Task to complete: When you reach the line containing "flat_map (fun e => match e with EMax" in the data below, begin returning lines exactly as written, and stop once the line containing "alternates false ev'" has been returned.

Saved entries
──────────
(** * pdkit.utils: signal-analysis primitives

    A shallow embedding of [src/pdkit/utils.py] and the properties of
    its procedures.

    Numbers.  The Python code computes on binary64 floats.  The samples
    of a signal are modelled as exact rationals ([Q]); sums, products
    and quotients are the exact ones, so an equality "within floating
    tolerance" is stated as equality of rationals ([==]).  The two
    infinities and the not-a-number value that [peakdet] stores in its
    running extrema are modelled explicitly ([xnum], [posval]).  numpy
    divides by zero without raising (the quotient is an infinity or a
    NaN); every statement below about a quotient carries a hypothesis
    that makes the divisor non-zero.

    Where a result depends on how binary64 rounds (the integer that
    [compute_interpeak] returns) or on a choice that a library leaves
    open (the order in which [np.argsort] puts equal entries), the
    operation is a parameter of the model, constrained by what every
    implementation of it guarantees.

    Errors.  A procedure that can raise returns a [result]; numpy's and
    scipy's [correlate] raise [ValueError] on an empty array. *)

From Stdlib Require Import String.
From Stdlib Require Import QArith Qabs Qminmax Qround Lqa.
From Stdlib Require Import ZArith Lia List Bool Arith.
From Stdlib Require Import Sorting.Permutation Sorting.Sorted.
From Stdlib Require Import Orders Sorting.Mergesort.
Import ListNotations.

Open Scope Q_scope.

(** ** Python values and outcomes *)

(** What a call can raise. [SystemExit] is what [sys.exit(msg)] raises. *)
Inductive exn : Type :=
| SystemExit (msg : string)
| IOError (msg : string)
| IndexError
| ValueError
| ZeroDivisionError
| OverflowError.

Inductive result (A : Type) : Type :=
| Ok (a : A)
| Raise (e : exn).
Arguments Ok {A} a.
Arguments Raise {A} e.

Definition bind {A B : Type} (r : result A) (k : A -> result B) : result B :=
  match r with
  | Ok a => k a
  | Raise e => Raise e
  end.

Notation "x <- r ;; k" := (bind r (fun x => k))
  (at level 61, r at next level, right associativity).

(** An argument that is either a number or an array of numbers
    ([np.isscalar] tells them apart). *)
Inductive numarg : Type :=
| Scalar (q : Q)
| Array (l : list Q).

Definition isscalar (a : numarg) : bool :=
  match a with
  | Scalar _ => true
  | Array _ => false
  end.

(** A mode argument: [None] or an integer. *)
Inductive pyval : Type :=
| PNone
| PInt (z : Z).

(** Python truthiness: [None] and [0] are false. *)
Definition truthy (v : pyval) : bool :=
  match v with
  | PNone => false
  | PInt z => negb (Z.eqb z 0)
  end.

Definition py_eq_int (v : pyval) (k : Z) : bool :=
  match v with
  | PNone => false
  | PInt z => Z.eqb z k
  end.

(** ** Comparisons and sums on rationals *)

Definition Qltb (a b : Q) : bool := negb (Qle_bool b a).

(** Python's [sum] and numpy's [.sum()]. *)
Definition sumQ (l : list Q) : Q := fold_left Qplus l 0.

(** [np.arange(n)] as numbers. *)
Definition arange (n : nat) : list Q :=
  map (fun i => inject_Z (Z.of_nat i)) (seq 0 n).

(** ** peakdet *)

Module Peakdet.

(** Running extrema: a sample, or one of the infinities they start at. *)
Inductive xnum : Type :=
| NegInf
| Fin (q : Q)
| PosInf.

(** Positions of the running extrema start at [np.nan]. *)
Inductive posval : Type :=
| NaN
| Pos (q : Q).

(** [a < b] on extended numbers. *)
Definition xltb (a b : xnum) : bool :=
  match a, b with
  | _, NegInf => false
  | NegInf, _ => true
  | PosInf, _ => false
  | Fin _, PosInf => true
  | Fin p, Fin q => Qltb p q
  end.

(** [m + d] and [m - d] for a finite [d]. *)
Definition xadd (m : xnum) (d : Q) : xnum :=
  match m with
  | Fin q => Fin (q + d)
  | inf => inf
  end.

Definition xsub (m : xnum) (d : Q) : xnum :=
  match m with
  | Fin q => Fin (q - d)
  | inf => inf
  end.

Definition record : Type := (posval * xnum)%type.

(** The variables of the scan loop. *)
Record scan : Type := mkScan {
  mn : xnum;
  mx : xnum;
  mnpos : posval;
  mxpos : posval;
  lookformax : bool;
  maxtab : list record;
  mintab : list record
}.

Definition scan0 : scan :=
  {| mn := PosInf; mx := NegInf; mnpos := NaN; mxpos := NaN;
     lookformax := true; maxtab := []; mintab := [] |}.

(** One iteration of the loop body, at sample [this = v[i]] and
    position [xi = x[i]]. *)
Definition body (delta : Q) (this xi : Q) (s : scan) : scan :=
  let s1 :=
    if xltb (mx s) (Fin this)
    then mkScan (mn s) (Fin this) (mnpos s) (Pos xi)
                (lookformax s) (maxtab s) (mintab s)
    else s in
  let s2 :=
    if xltb (Fin this) (mn s1)
    then mkScan (Fin this) (mx s1) (Pos xi) (mxpos s1)
                (lookformax s1) (maxtab s1) (mintab s1)
    else s1 in
  if lookformax s2 then
    if xltb (Fin this) (xsub (mx s2) delta)
    then mkScan (Fin this) (mx s2) (Pos xi) (mxpos s2)
                false (maxtab s2 ++ [(mxpos s2, mx s2)]) (mintab s2)
    else s2
  else
    if xltb (xadd (mn s2) delta) (Fin this)
    then mkScan (mn s2) (Fin this) (mnpos s2) (Pos xi)
                true (maxtab s2) (mintab s2 ++ [(mnpos s2, mn s2)])
    else s2.

(** The iteration at index [i]: reads [v[i]] and [x[i]]. *)
Definition step (delta : Q) (v x : list Q) (s : scan) (i : nat) : scan :=
  body delta (nth i v 0) (nth i x 0) s.

(** [for i in np.arange(len(v))]. *)
Definition run (delta : Q) (v x : list Q) (s : scan) (idx : list nat) : scan :=
  fold_left (step delta v x) idx s.

(** [if x is None: x = np.arange(len(signal))]. *)
Definition positions (signal : list Q) (x : option (list Q)) : list Q :=
  match x with
  | None => arange (length signal)
  | Some x => x
  end.

Definition peakdet (signal : list Q) (delta : numarg) (x : option (list Q))
  : result (list record * list record) :=
  let x := positions signal x in
  let v := signal in
  if negb (Nat.eqb (length v) (length x))
  then Raise (SystemExit "Input vectors v and x must have same length")
  else
    match delta with
    | Array _ => Raise (SystemExit "Input argument delta must be a scalar")
    | Scalar delta =>
        if Qle_bool delta 0
        then Raise (SystemExit "Input argument delta must be positive")
        else
          let s := run delta v x scan0 (seq 0 (length v)) in
          Ok (maxtab s, mintab s)
    end.

(** The inputs that the three checks reject. *)
Definition invalid (signal : list Q) (delta : numarg) (x : option (list Q))
  : Prop :=
  length (positions signal x) <> length signal
  \/ isscalar delta = false
  \/ exists d, delta = Scalar d /\ d <= 0.

(** *** The appends of a scan, in scan order

    [maxtab.append] and [mintab.append] are the only effects of the
    loop on the two tables; an iteration's events are the records it
    appended, read off the tables before and after it. *)
Inductive event : Type :=
| EMax (r : record)
| EMin (r : record).

Definition emitted (s s' : scan) : list event :=
  map EMax (skipn (length (maxtab s)) (maxtab s'))
  ++ map EMin (skipn (length (mintab s)) (mintab s')).

Fixpoint events (delta : Q) (v x : list Q) (s : scan) (idx : list nat)
  : list event :=
  match idx with
  | [] => []
  | i :: idx' =>
      let s' := step delta v x s i in
      emitted s s' ++ events delta v x s' idx'
  end.

Definition maxima_of (ev : list event) : list record :=
  flat_map (fun e => match e with EMax r => [r] | EMin _ => [] end) ev.

Definition minima_of (ev : list event) : list record :=
  flat_map (fun e => match e with EMin r => [r] | EMax _ => [] end) ev.

(** Maxima and minima take turns, the first being a maximum exactly
    when [want_max]. *)
Fixpoint alternates (want_max : bool) (ev : list event) : Prop :=
  match ev with
  | [] => True
  | EMax _ :: ev' => want_max = true /\ alternates false ev'
  | EMin _ :: ev' => want_max = false /\ alternates true ev'
  end.

(** What one iteration can do to the mode and the tables. *)
Inductive effect (s s' : scan) : Prop :=
| Quiet :
    lookformax s' = lookformax s -> maxtab s' = maxtab s ->
    mintab s' = mintab s -> effect s s'
| ConfirmMax :
    lookformax s = true -> lookformax s' = false ->
    maxtab s' = maxtab s ++ [(mxpos s', mx s')] ->
    mintab s' = mintab s -> effect s s'
| ConfirmMin :
    lookformax s = false -> lookformax s' = true ->
    maxtab s' = maxtab s ->
    mintab s' = mintab s ++ [(mnpos s', mn s')] -> effect s s'.

(** While only the value [c] has been seen: still looking for the
    first maximum, nothing appended, and the running maximum is unset
    or [c]. *)
Definition flat_so_far (c : Q) (s : scan) : Prop :=
  lookformax s = true /\ maxtab s = [] /\ mintab s = []
  /\ (mx s = NegInf \/ exists q, mx s = Fin q /\ q == c).

End Peakdet.

(** ** numpy and scipy primitives on arrays of numbers *)

(** Sum of the products of paired entries, over the common prefix. *)
Fixpoint dot (a b : list Q) : Q :=
  match a, b with
  | x :: a', y :: b' => x * y + dot a' b'
  | _, _ => 0
  end.

(** The full cross-correlation of two real arrays: entry [i] is
    [c_k = sum_n a[n+k] * v[n]] at lag [k = i - (len(v) - 1)], for
    every lag at which the arrays overlap. *)
Definition cross_correlation (a v : list Q) : list Q :=
  let M := length v in
  map (fun i =>
         if (i <? M - 1)%nat
         then dot a (skipn (M - 1 - i) v)
         else dot (skipn (i - (M - 1)) a) v)
      (seq 0 (length a + M - 1)).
──────────
Task output:
  flat_map (fun e => match e with EMax r => [r] | EMin _ => [] end) ev.

Definition minima_of (ev : list event) : list record :=
  flat_map (fun e => match e with EMin r => [r] | EMax _ => [] end) ev.

(** Maxima and minima take turns, the first being a maximum exactly
    when [want_max]. *)
Fixpoint alternates (want_max : bool) (ev : list event) : Prop :=
  match ev with
  | [] => True
  | EMax _ :: ev' => want_max = true /\ alternates false ev'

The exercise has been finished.